At Tucker’s house, Williams observed a backhoe in the driveway and asked Tucker about it, explaining that Tucker’s brother-in-law had said it was stolen. Tucker said that in the summer of 2000 or 2001, his friend, Randal Re, told him about a backhoe for sale that they could buy for cheap — $20,000—because the seller was in the middle of a divorce. Tucker, believing that this was a “real good price,” borrowed $10,000 from Patrick O’Flaherty, and gave it to Re, who added his half and paid the seller; Tucker did not know the name of the seller. Nor did he receive a bill of sale or any other ownership documents.

After telling all this to Williams, Tucker then said, “If it’s stolen, go ahead and take it then.” Williams took the serial number of the backhoe and went to his car to see if the backhoe had been reported stolen. Williams then told Tucker that it was not reported stolen, but asked Tucker not to move the backhoe while the investigation continued.

Williams’ next contact with Tucker was August 10, 2007; Williams went to Tucker’s house, but neither Tucker nor the backhoe was present. Tucker would later explain that he had lent the backhoe to Mike Krulac to repair a water line.

When Williams finally reached Tucker, he requested that he come to the Canton Police Department to be interviewed. At this meeting, Tucker asked if the backhoe was stolen. Williams responded that he was still investigating that question and Tucker again said, “Why don’t you just come and get it?” Tucker does not recall whether he told Williams he could take the backhoe.

Williams continued his investigation and eventually determined — by tracking the serial number — that at one point the backhoe had been sold to Illinois Contracting and Materials Company (“ICMC”), a construction company in Chicago. Williams contacted ICMC and learned that the backhoe had been missing from its inventory for about five years. ICMC’s records did not show a sale of the backhoe, and ICMC faxed the extended warranty that it had obtained when it first acquired the backhoe.

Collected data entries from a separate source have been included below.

Lemma number_to_string_not_error (z : Z) (s : string) :
  JS.number_to_string z <> "error-" ++ s.
Proof.
  intros H. pose proof (number_to_string_parses z) as Hp.
  rewrite H in Hp. cbn in Hp.
  destruct (NilEmpty.uint_of_string s); discriminate.
Qed.

Lemma message_id_inj (k k' : Kind) (t t' : Z) :
  message_id k t = message_id k' t' -> (k, t) = (k', t').
Proof.
  unfold message_id.
  destruct k, k'; cbn; intros H; try discriminate;
    injection H as H;
    try (apply number_to_string_inj in H; now subst);
    try (now apply number_to_string_not_error in H);
    try (symmetry in H; now apply number_to_string_not_error in H).
Qed.

Lemma message_id_not_init (k : Kind) (t : Z) :
  message_id k t <> "init-assistant".
Proof. destruct k; discriminate. Qed.

(** A step leaves the log alone or appends one message, whose id is
    built from the reading the event carries. *)
Lemma step_log (c : Config) (e : Event) :
  messages (state (step c e)) = messages (state c)
  \/ exists m k t,
       messages (state (step c e)) = (messages (state c) ++ [m])%list
       /\ msg_id m = message_id k t
       /\ id_stamps [e] = [(k, t)].
Proof.
  destruct e; cbn [step state].
  - now left.
  - now left.
  - now left.
  - left. apply handleAdoptBase_core.
  - now left.
  - unfold handleSend.
    destruct (negb (JS.truthy (JS.trim (input (state c)))) || isBusy (state c)).
    + now left.
    + right. exists
        (mkMessage ("user-" ++ JS.number_to_string now_id) user
           (JS.trim (input (state c))) None now_created None),
        KUser, now_id.
      destruct (JS.truthy (styleId (state c))); cbn; auto.
  - destruct (nth_error (inflight c) k) as [call|]; [|now left].
    cbn [state]. unfold handleSend_settled.
    destruct (call_styleProfile call) as [profile|]; [|now left].
    right. destruct outcome.
    + eexists. exists KAssistant, now_id. cbn. auto.
    + eexists. exists KError, now_id. cbn. auto.
Qed.

Lemma id_stamps_app (t1 t2 : list Event) :
  id_stamps (t1 ++ t2) = (id_stamps t1 ++ id_stamps t2)%list.
Proof. apply flat_map_app. Qed.

(** Every id of a reachable log is the initial one or is built from a
    reading of the trace, and no id occurs twice while the readings,
    kind by kind, are distinct. *)
Lemma ids_from_stamps (now : Z) (c0 : Config) (trace : list Event) :
  start now = Some c0 ->
  NoDup (id_stamps trace) ->
  let ids := map msg_id (messages (state (run c0 trace))) in
  NoDup ids
  /\ forall id, In id ids ->
       id = "init-assistant"
       \/ exists k t, In (k, t) (id_stamps trace) /\ id = message_id k t.
Proof.
  intros Hstart. induction trace as [|e trace IH] using rev_ind; intros Hnd.
  - unfold start, initialState in Hstart.
    destruct (nth_error profileOptions 0); [|discriminate].
    injection Hstart as <-. cbn. split.
    + constructor; [easy | constructor].
    + intros id [<- | []]. now left.
  - rewrite id_stamps_app in Hnd.
    destruct (IH (NoDup_app_remove_r _ _ Hnd)) as [Hids Hfrom].
    cbn zeta. rewrite run_app. cbn [run fold_left].
    fold (run c0 trace) in *.
    destruct (step_log (run c0 trace) e) as [-> | (m & k & t & -> & Hm & He)].
    + split; [exact Hids|]. intros id Hin.
      destruct (Hfrom id Hin) as [-> | (k & t & Hkt & ->)]; [now left|].
      right. exists k, t. rewrite id_stamps_app. split; [|reflexivity].
      apply in_or_app. now left.
    + rewrite He in Hnd. rewrite map_app. cbn [map]. rewrite Hm. split.
      * apply NoDup_app; [exact Hids | constructor; [easy | constructor] |].
        intros id Hin [<- | []].
        destruct (Hfrom _ Hin) as [Hinit | (k' & t' & Hkt & Heq)].
        -- now apply message_id_not_init in Hinit.
        -- apply message_id_inj in Heq. rewrite <- Heq in Hkt.
           apply NoDup_remove_2 in Hnd. apply Hnd.
           rewrite app_nil_r. exact Hkt.
      * intros id Hin. apply in_app_or in Hin as [Hin | [<- | []]].
        -- destruct (Hfrom id Hin) as [-> | (k' & t' & Hkt & ->)]; [now left|].
           right. exists k', t'. rewrite id_stamps_app.
           split; [|reflexivity]. apply in_or_app. now left.
        -- right. exists k, t. rewrite id_stamps_app, He.
           split; [|reflexivity]. apply in_or_app. right. now left.
Qed.
(** * ilya: the message formatter, the result formatter and the log watcher

    A shallow embedding of [src/utils.ts], [src/colors.ts],
    [src/result-formatter.ts], [src/formatter.ts], [src/line-buffer.ts],
    the command lines of [src/cli.ts] and [src/watch.ts], the handler of the
    server's standard error in [src/proxy.ts] and the pure part of
    [src/watch.ts], together with the properties the specification states
    about them and further properties of the code.

    Conventions of the embedding.
    - A JavaScript string is a [string]: one [ascii] per code unit, so the
      model covers text whose code units are below 256.  The two arrows of
      the log format are spelt with the three bytes of their UTF-8 encoding;
      no length is ever taken of a string that the program builds around
      them.
    - A JSON number is an integer [Z]; what the program does with a number
      that has a fraction is outside the model ([Unmodelled]).
    - [undefined] is [None] in [jsval := option JSON].
    - An object is the list of its own properties in the order in which
      they are enumerated.  [JSON.parse] defines properties ([obj_set]),
      also under the key "__proto__"; the copy loops of the result
      formatter assign to them ([obj_assign]), and an assignment to
      "__proto__" on an object made by [{}] runs the setter of
      [Object.prototype] and creates no property.
    - A JavaScript exception is [Abort Thrown]; the effects that happened
      before it stay in the state, as they do in the program. *)

From Stdlib Require Import String Ascii List ZArith QArith Qround Bool Lia DecimalString.
Import ListNotations.
Local Open Scope list_scope.
Local Open Scope string_scope.

(** ** Strings *)

(** The double quote, as a character and as a string. *)
Definition DQ : ascii := ascii_of_nat 34.
Definition dq : string := String DQ EmptyString.

(** A JSON string literal without escapes, for writing JSON text. *)
Definition jq (s : string) : string := dq ++ s ++ dq.

Module Str.

Definition length (s : string) : Z := Z.of_nat (String.length s).

Fixpoint take (n : nat) (s : string) : string :=
  match n, s with
  | S n', String c t => String c (take n' t)
  | _, _ => EmptyString
  end.

Fixpoint drop (n : nat) (s : string) : string :=
  match n, s with
  | S n', String _ t => drop n' t
  | _, _ => s
  end.

(** [s.slice(0, e)]: a negative [e] counts from the end. *)
Definition slice0 (s : string) (e : Z) : string :=
  if (0 <=? e)%Z then take (Z.to_nat e) s
  else take (Z.to_nat (length s + e)) s.

Fixpoint startsWith (s p : string) {struct p} : bool :=
  match p, s with
  | EmptyString, _ => true
  | String a p', String b s' => Ascii.eqb a b && startsWith s' p'
  | String _ _, EmptyString => false
  end.

Fixpoint rev_acc (s acc : string) : string :=
  match s with
  | EmptyString => acc
  | String c t => rev_acc t (String c acc)
  end.

Definition rev (s : string) : string := rev_acc s EmptyString.

Definition endsWith (s p : string) : bool := startsWith (rev s) (rev p).

Definition LF : ascii := ascii_of_nat 10.

(** [s.split("\n")] *)
Fixpoint split_lines (s : string) : list string :=
  match s with
  | EmptyString => [EmptyString]
  | String c t =>
      if Ascii.eqb c LF then EmptyString :: split_lines t
      else match split_lines t with
           | [] => [String c EmptyString]
           | h :: r => String c h :: r
           end
  end.

(** White space and line terminators of ECMAScript, below code unit 256:
    TAB, LF, VT, FF, CR, SP and NBSP.  This is both what [trim] strips and
    what [\s] matches. *)
Definition is_space (c : ascii) : bool :=
  let n := nat_of_ascii c in
  ((9 <=? n) && (n <=? 13) || (n =? 32) || (n =? 160))%nat.

Fixpoint trimStart (s : string) : string :=
  match s with
  | EmptyString => EmptyString
  | String c t => if is_space c then trimStart t else s
  end.

Fixpoint trimEnd (s : string) : string :=
  match s with
  | EmptyString => EmptyString
  | String c t =>
      match trimEnd t with
      | EmptyString => if is_space c then EmptyString else String c EmptyString
      | t' => String c t'
      end
  end.

Definition trim (s : string) : string := trimEnd (trimStart s).

(** [xs.join(sep)] on an array of strings. *)
Definition join (sep : string) (xs : list string) : string := String.concat sep xs.

(** [String(n)] for an integer [n]. *)
Definition of_Z (n : Z) : string := NilZero.string_of_int (Z.to_int n).

(** [s] has [sub] as a contiguous part: [s.includes(sub)]. *)
Definition Contains (s sub : string) : Prop :=
  exists pre post, s = pre ++ sub ++ post.

End Str.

After speaking with the Fulton County State’s Attorney, but acting without a warrant, Williams seized the backhoe from Krulac’s farm on August 29, 2007. Krulac telephoned Tucker, notifying him that Williams had seized the backhoe. Tucker never contacted the Task Force to object to the seizure or demand the backhoe be returned; nor did he contact the Fulton County State’s Attorney, request a hearing, or initiate a state court proceeding to have the backhoe returned. On November 7, 2007, ICMC picked up the backhoe.

Tucker filed a complaint asserting violations of state and federal law. Specifically, Tucker brought claims under 42 U.S.C. § 1983 against Williams alleging that his Fourth Amendment and due process rights had been violated. Tucker also brought state-law claims, but those claims were abandoned either at the district court or on appeal. Pursuant to the Illinois Local Governmental Tort Immunity Act, Tucker joined Fulton County, Illinois and the Task Force because of indemnification *658 obligations. Finally, Tucker brought claims against Jeff Standard, Sheriff of Fulton County, under the theory of eommon-law-respondeat superior.

The district court granted summary judgment against Tucker on the federal claims, concluding that the initial seizure of the backhoe satisfied the Fourth Amendment and due process requirements. The district court also found that the Task Force was a state entity entitled to Eleventh Amendment immunity; the district court, however, denied summary judgment on Tucker’s due process claim concerning the disposition of the backhoe after the initial seizure. Williams sought leave to file a supplemental motion for summary judgment on that issue. Leave was granted and ultimately the district court determined that Williams was entitled to summary judgment on the post-seizure disposition due process claim. At the same time, the district court — sua sponte and under its inherent authority— determined that Williams should pay Tucker attorney’s fees in responding to both motions. Tucker appeals the rulings on the merits of his constitutional claims and Williams cross-appeals the district court’s award of attorney’s fees.

II. DISCUSSION

The Task Force was granted summary judgement on the grounds that it is a state entity entitled to Eleventh Amendment immunity. We agree. The Eleventh Amendment provides states with immunity from suits in federal courts unless the State consents to the suit or Congress has abrogated their immunity. Seminole Tribe v. Florida, 517 U.S. 44, 54, 116 S.Ct. 1114, 134 L.Ed.2d 252 (1996). State agencies are treated the same as states for purposes of the Eleventh Amendment. Davidson v. Bd. of Govs., 920 F.2d 441, 442 (7th Cir.1990).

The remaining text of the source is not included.